Пантелеев, не раздеваясь, не сомневаясь, не оглядываясь, бросился в воду.

Евграф и Вероника увидели, как, стелясь к земле, на Пантелеева заходил «мессершмитт».

— Нырни, нырни, — как заклинание шептал Евграф.

Донеслась пулеметная очередь.

Пантелеев, словно услышав приказ, глубоко нырнул. Подплыл к камышам. Замер. Едва самолет скрылся, сделал несколько глубоких вдохов, поплыл.

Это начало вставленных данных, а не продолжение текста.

Lemma stats_loop_spec (e : Env) (s : Store) (count : Z) :
  (forall id, is_u64 id -> is_u256 (lockedOf s id)) ->
  0 <= count < U64_MAX ->
  forall fuel i total,
    1 <= i <= count + 1 -> is_u256 total ->
    (Z.to_nat (count + 1 - i) < fuel)%nat ->
    stats_loop fuel count i total e s =
    if total + sumZ (locked_values s i (count + 1 - i)) <=? U256_MAX
    then Ok (Some (total + sumZ (locked_values s i (count + 1 - i)))) s
    else Revert "SafeMath: addition overflow" s.
Proof.
  intros Hwf Hcount.
  induction fuel as [| fuel IH]; intros i total Hi Htot Hfuel; [lia |].
  cbn [stats_loop].
  destruct (Z.leb_spec i count) as [Hle | Hgt].
  - rewrite (locked_values_cons s i (count + 1 - i)) by lia.
    replace (count + 1 - i - 1) with (count + 1 - (i + 1)) by lia.
    assert (Hwrap : wrap64 (i + 1) = i + 1)
      by (unfold wrap64; apply Z.mod_small; unfold U64_MAX in *; lia).
    assert (Hrest : 0 <= sumZ (locked_values s (i + 1) (count + 1 - (i + 1))))
      by (apply sum_locked_values_nonneg; [assumption | lia | lia]).
    unfold bind at 1. unfold load at 1. fold (stateOf s i).
    unfold bind at 1. fold (counts_as_locked s i).
    destruct (counts_as_locked s i).
    + unfold bind at 1. unfold load at 1. fold (lockedOf s i).
      assert (Hl : is_u256 (lockedOf s i)) by (apply Hwf; unfold is_u64; lia).
      destruct (add256_checked total (lockedOf s i) Htot Hl) as [E E'].
      unfold SafeMath_add. cbv zeta. rewrite E.
      cbn [sumZ fold_right]. fold (sumZ (locked_values s (i + 1) (count + 1 - (i + 1)))).
      destruct (Z.leb_spec (total + lockedOf s i) U256_MAX) as [Hfit | Hover]; cbn [negb].
      * rewrite (E' Hfit). unfold ret at 1. rewrite Hwrap.
        rewrite IH; [| lia | unfold is_u256 in *; lia | lia].
        rewrite Z.add_assoc. reflexivity.
      * unfold abort.
        destruct (Z.leb_spec
                    (total + (lockedOf s i + sumZ (locked_values s (i + 1) (count + 1 - (i + 1)))))
                    U256_MAX); [lia | reflexivity].
    + unfold ret at 1. rewrite Hwrap. apply IH; [lia | assumption | lia].
  - rewrite locked_values_nil by lia. cbn [sumZ fold_right]. rewrite Z.add_0_r.
    unfold is_u256 in Htot.
    destruct (Z.leb_spec total U256_MAX); [reflexivity | lia].
Qed.

Lemma values_inv_deployed : values_inv deployed.
Proof.
  intros id _. unfold lockedOf, priceOf.
  rewrite !field_deployed by ptr_ne. unfold is_u256, U256_MAX. lia.
Qed.

Lemma zero_u256 : is_u256 0.
Proof. unfold is_u256, U256_MAX. lia. Qed.

Lemma values_inv_transition (e : Env) (c : Call) (s s' : Store) :
  transition e s c s' -> wf_call c -> values_inv s -> values_inv s'.
Proof.
  intros Ht Hc IH id Hid.
  pose proof zero_u256 as Hz.
  destruct Ht as [c | price dl Hp Hd Hcnt Hdl | id' Hst Hh | id' Hst Hb
                 | id' Hst Hb | id' Hst Hb | id' Hst Hb]; cbn in Hc.
  - now apply IH.
  - assert (Hnew : is_u64 (orderCount s + 1))
      by (pose proof (orderCount_range s); unfold is_u64 in *; lia).
    destruct Hc as [Hprice _].
    specialize (IH id Hid). revert IH Hnew.
    generalize (orderCount s + 1) as newId. intros newId IH Hnew.
    destruct (Z.eq_dec id newId) as [-> | Hne]; store_simpl; [split; assumption | exact IH].
  - specialize (IH id Hid).
    destruct (Z.eq_dec id id') as [-> | Hne]; store_simpl; exact IH.
  - specialize (IH id Hid).
    destruct (Z.eq_dec id id') as [-> | Hne]; store_simpl; [split; apply IH | exact IH].
  - specialize (IH id Hid).
    destruct (Z.eq_dec id id') as [-> | Hne]; store_simpl;
      [split; [assumption | apply IH] | exact IH].
  - specialize (IH id Hid).
    destruct (Z.eq_dec id id') as [-> | Hne]; store_simpl;
      [split; [assumption | apply IH] | exact IH].
  - specialize (IH id Hid).
    destruct (Z.eq_dec id id') as [-> | Hne]; store_simpl; exact IH.
Qed.

Lemma values_inv_reachable (P : Env -> Prop) (s : Store) :
  reachable_from P deployed s -> values_inv s.
Proof.
  induction 1 as [| s e c Hr IH HP He Hc].
  - apply values_inv_deployed.
  - apply (values_inv_transition e c s); auto using step_transition.
Qed.

Lemma run_reachable (P : Env -> Prop) (calls : list (Env * Call)) (s0 : Store) :
  Forall (fun ec => P (fst ec) /\ wf_env (fst ec) /\ wf_call (snd ec)) calls ->
  forall s, reachable_from P s0 s -> reachable_from P s0 (run calls s).
Proof.
  induction 1 as [| [e c] rest (HP & He & Hc) Hrest IH]; intros s Hs; cbn [run].
  - exact Hs.
  - apply IH. now apply reach_step.
Qed.

Lemma sample_stats_reachable : reachable sample_stats.
Proof.
  apply run_reachable; [| apply reach_refl].
  unfold stats_calls.
  repeat (apply List.Forall_cons; [cbn [fst snd]; split; [exact I | split; in_range] |]).
  apply List.Forall_nil.
Qed.

(** In a reachable store whose counter is below the largest 64-bit value,
    getEscrowStats, given enough iterations, leaves the store as it is and
    returns (total, total, orderCount), where total is the sum of the
    locked values of the orders 1..orderCount that are Funded or Disputed;
    when that sum does not fit 256 bits the checked addition aborts. *)
Theorem getEscrowStats_total (s : Store) (e : Env) (fuel : nat) :
  reachable s -> orderCount s < U64_MAX ->
  (Z.to_nat (orderCount s) < fuel)%nat ->
  getEscrowStats fuel e s =
  if totalLocked_spec s <=? U256_MAX
  then Ok (Some (totalLocked_spec s, totalLocked_spec s, orderCount s)) s
  else Revert "SafeMath: addition overflow" s.
Proof.
  intros Hr Hcnt Hfuel.
  pose proof (orderCount_range s) as Hrange. unfold is_u64 in Hrange.
  unfold getEscrowStats. unfold bind at 1. unfold load at 1. fold (orderCount s).
  unfold bind at 1.
  rewrite (stats_loop_spec e s (orderCount s));
    [ | intros id Hid; apply (values_inv_reachable _ s Hr id Hid)
      | lia | lia | apply zero_u256
      | replace (orderCount s + 1 - 1) with (orderCount s) by lia; assumption ].
  replace (orderCount s + 1 - 1) with (orderCount s) by lia.
  rewrite Z.add_0_l. fold (totalLocked_spec s).
  destruct (totalLocked_spec s <=? U256_MAX); reflexivity.
Qed.

Lemma getEscrowStats_total_witness :
  reachable sample_stats /\ orderCount sample_stats < U64_MAX /\
  (Z.to_nat (orderCount sample_stats) < 4)%nat /\
  getEscrowStats 4 (mkEnv alice 200) sample_stats =
  (if totalLocked_spec sample_stats <=? U256_MAX
   then Ok (Some (totalLocked_spec sample_stats, totalLocked_spec sample_stats,
                  orderCount sample_stats)) sample_stats
   else Revert "SafeMath: addition overflow" sample_stats).
Proof.
  assert (Hc : orderCount sample_stats < U64_MAX) by (vm_compute; reflexivity).
  assert (Hf : (Z.to_nat (orderCount sample_stats) < 4)%nat)
    by (apply Nat.ltb_lt; vm_compute; reflexivity).
  split; [apply sample_stats_reachable |]. split; [exact Hc |]. split; [exact Hf |].
  exact (getEscrowStats_total sample_stats (mkEnv alice 200) 4 sample_stats_reachable Hc Hf).
Defined.

Example stats_of_three_orders :
  getEscrowStats 4 (mkEnv alice 200) sample_stats = Ok (Some (800, 800, 3)) sample_stats /\
  totalLocked_spec sample_stats = 800.
Proof. split; vm_compute; reflexivity. Qed.

(** With the counter at the largest 64-bit value the loop variable wraps
    to zero instead of passing the counter: the scan never returns a
    total, whatever the fuel. *)
Lemma stats_loop_at_max (e : Env) (fuel : nat) :
  forall i total s, is_u64 i ->
  forall r s', stats_loop fuel U64_MAX i total e s = Ok r s' -> r = None.
Proof.
  induction fuel as [| fuel IH]; intros i total s Hi r s' Hrun; cbn [stats_loop] in Hrun.
  - unfold ret in Hrun. congruence.
  - unfold is_u64 in Hi.
    destruct (Z.leb_spec i U64_MAX) as [_ | Hgt]; [| lia].
    unfold bind at 1 in Hrun. unfold load at 1 in Hrun.
    unfold bind at 1 in Hrun.
    match type of Hrun with
    | match ?m with _ => _ end = _ => destruct m as [t s1 | msg s1] eqn:Hsum
    end; [| discriminate].
    exact (IH (wrap64 (i + 1)) t s1 (toU64_range (i + 1)) r s' Hrun).
Qed.

(** * The buyer field *)

(** How the counter, a state word and a buyer slot read after the writes
    of each method. *)
Section Frames.
Variables (e : Env) (s : Store).

Lemma orderCount_create (p newId dl : Z) :
  is_u64 newId -> orderCount (create_writes e p newId dl s) = newId.
Proof. intros H. store_simpl. now apply toU64_small. Qed.

Lemma orderCount_accept (id' : Z) : orderCount (accept_writes e id' s) = orderCount s.
Proof. store_simpl. reflexivity. Qed.

Lemma orderCount_fund (id' : Z) : orderCount (fund_writes id' s) = orderCount s.
Proof. store_simpl. reflexivity. Qed.

Lemma orderCount_release (st id' : Z) : orderCount (release_writes st id' s) = orderCount s.
Proof. store_simpl. reflexivity. Qed.

Lemma orderCount_dispute (id' : Z) : orderCount (dispute_writes id' s) = orderCount s.
Proof. store_simpl. reflexivity. Qed.

Lemma stateOf_create (p newId dl id : Z) :
  is_u64 newId -> is_u64 id ->
  stateOf (create_writes e p newId dl s) id =
  if decide (id = newId) then STATE_CREATED else stateOf s id.
Proof. intros Hn Hi. case_decide as Hd; [subst |]; store_simpl; reflexivity. Qed.

Lemma stateOf_accept (id' id : Z) :
  is_u64 id' -> is_u64 id ->
  stateOf (accept_writes e id' s) id =
  if decide (id = id') then STATE_ACCEPTED else stateOf s id.
Proof. intros Hn Hi. case_decide as Hd; [subst |]; store_simpl; reflexivity. Qed.

Lemma stateOf_fund (id' id : Z) :
  is_u64 id' -> is_u64 id ->
  stateOf (fund_writes id' s) id =
  if decide (id = id') then STATE_FUNDED else stateOf s id.
Proof. intros Hn Hi. case_decide as Hd; [subst |]; store_simpl; reflexivity. Qed.

Lemma stateOf_release (st id' id : Z) :
  is_u64 id' -> is_u64 id ->
  stateOf (release_writes st id' s) id =
  if decide (id = id') then toU64 st else stateOf s id.
Proof. intros Hn Hi. case_decide as Hd; [subst |]; store_simpl; reflexivity. Qed.

Lemma stateOf_dispute (id' id : Z) :
  is_u64 id' -> is_u64 id ->
  stateOf (dispute_writes id' s) id =
  if decide (id = id') then STATE_DISPUTED else stateOf s id.
Proof. intros Hn Hi. case_decide as Hd; [subst |]; store_simpl; reflexivity. Qed.

Lemma buyerOf_create (p newId dl id : Z) :
  buyerOf (create_writes e p newId dl s) id =
  if decide (sellerPtr newId = buyerPtr id) then sender e else buyerOf s id.
Proof.
  case_decide as Hd.
  - store_simpl. rewrite Hd. store_simpl. reflexivity.
  - store_simpl. reflexivity.
Qed.

Lemma buyerOf_accept (id' id : Z) :
  buyerOf (accept_writes e id' s) id =
  if decide (buyerPtr id' = buyerPtr id) then sender e else buyerOf s id.
Proof.
  case_decide as Hd.
  - store_simpl. rewrite Hd. store_simpl. reflexivity.
  - store_simpl. reflexivity.
Qed.

Lemma buyerOf_fund (id' id : Z) : buyerOf (fund_writes id' s) id = buyerOf s id.
Proof. store_simpl. reflexivity. Qed.

Lemma buyerOf_release (st id' id : Z) : buyerOf (release_writes st id' s) id = buyerOf s id.
Proof. store_simpl. reflexivity. Qed.

Lemma buyerOf_dispute (id' id : Z) : buyerOf (dispute_writes id' s) id = buyerOf s id.
Proof. store_simpl. reflexivity. Qed.

End Frames.

Ltac frames :=
  rewrite ?orderCount_create, ?orderCount_accept, ?orderCount_fund,
    ?orderCount_release, ?orderCount_dispute, ?stateOf_create, ?stateOf_accept,
    ?stateOf_fund, ?stateOf_release, ?stateOf_dispute, ?buyerOf_create,
    ?buyerOf_accept, ?buyerOf_fund, ?buyerOf_release, ?buyerOf_dispute
    in * by assumption.

Lemma next_id_u64 (s : Store) : orderCount s + 1 <= U64_MAX -> is_u64 (orderCount s + 1).
Proof. pose proof (orderCount_range s). unfold is_u64 in *. lia. Qed.

Lemma exists_inv_deployed : exists_inv deployed.
Proof. intros id. rewrite orderCount_deployed. lia. Qed.

Lemma exists_inv_transition (e : Env) (c : Call) (s s' : Store) :
  transition e s c s' -> wf_call c -> exists_inv s -> exists_inv s'.
Proof.
  intros Ht Hc IH id Hid.
  assert (Hu : is_u64 id)
    by (pose proof (orderCount_range s'); unfold is_u64 in *; lia).
  destruct Ht as [c | price dl Hp Hd Hcnt Hdl | id' Hst Hh | id' Hst Hb
                 | id' Hst Hb | id' Hst Hb | id' Hst Hb]; cbn in Hc.
  - now apply IH.
  - pose proof (next_id_u64 s Hcnt) as Hnew. frames.
    case_decide; [discriminate | apply IH; lia].
  - frames. case_decide; [discriminate | now apply IH].
  - frames. case_decide; [discriminate | now apply IH].
  - frames. case_decide; [discriminate | now apply IH].
  - frames. case_decide; [discriminate | now apply IH].
  - frames. case_decide; [discriminate | now apply IH].
Qed.

Lemma no_buyer_inv_deployed : no_buyer_inv deployed.
Proof.
  intros id _ _. left. unfold stateOf. rewrite field_deployed by ptr_ne. reflexivity.
Qed.

Lemma no_buyer_inv_transition (e : Env) (c : Call) (s s' : Store) :
  transition e s c s' -> wf_call c -> nonzero_sender e ->
  no_buyer_inv s -> no_buyer_inv s'.
Proof.
  intros Ht Hc Hnz IH id Hu Hzero. unfold nonzero_sender in Hnz.
  destruct Ht as [c | price dl Hp Hd Hcnt Hdl | id' Hst Hh | id' Hst Hb
                 | id' Hst Hb | id' Hst Hb | id' Hst Hb]; cbn in Hc.
  - now apply IH.
  - pose proof (next_id_u64 s Hcnt) as Hnew. frames.
    case_decide; [contradiction |].
    case_decide; [right; left; reflexivity | now apply IH].
  - frames. case_decide; [contradiction |].
    case_decide; [subst; congruence | now apply IH].
  - frames. case_decide; [| now apply IH]. subst.
    destruct (IH id' Hu Hzero) as [H | [H | H]]; rewrite Hst in H; discriminate H.
  - frames. case_decide; [| now apply IH]. subst.
    destruct (IH id' Hu Hzero) as [H | [H | H]]; rewrite Hst in H; discriminate H.
  - frames. case_decide; [right; right; reflexivity | now apply IH].
  - frames. case_decide; [| now apply IH]. subst.
    destruct (IH id' Hu Hzero) as [H | [H | H]]; rewrite Hst in H; discriminate H.
Qed.

Lemma created_inv_deployed : created_inv deployed.
Proof. intros _ id _ _. unfold buyerOf. apply address_deployed. Qed.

Он не имеет права останавливаться, раздумывать, сомневаться, он не имеет права повернуть назад, чтобы помочь друзьям — он не знает, что с ними, живы или нет, он не имеет права сейчас думать об этом. У него высший долг — он несет на клочке бумаги несколько слов. Тот обрывок в нагрудном кармане давно размок и расползся, должно быть. Но Пантелеев хорошо помнит каждое слово, услышанное от Канделаки и записанное в темноте. От того, вовремя ли он донесет их, зависит жизнь многих, быть может, зависит успех военной операции. Он не имеет права поступить так, как подсказывает ему все его существо — там Вероника, и Евграф тоже, она в беде, а он, Станислав, совсем рядом и не может ей помочь. Он отдал бы все на свете, чтобы быть с нею в эту минуту, прикрыть ее, если снова развернется и уйдет в пике проклятый «мессершмитт».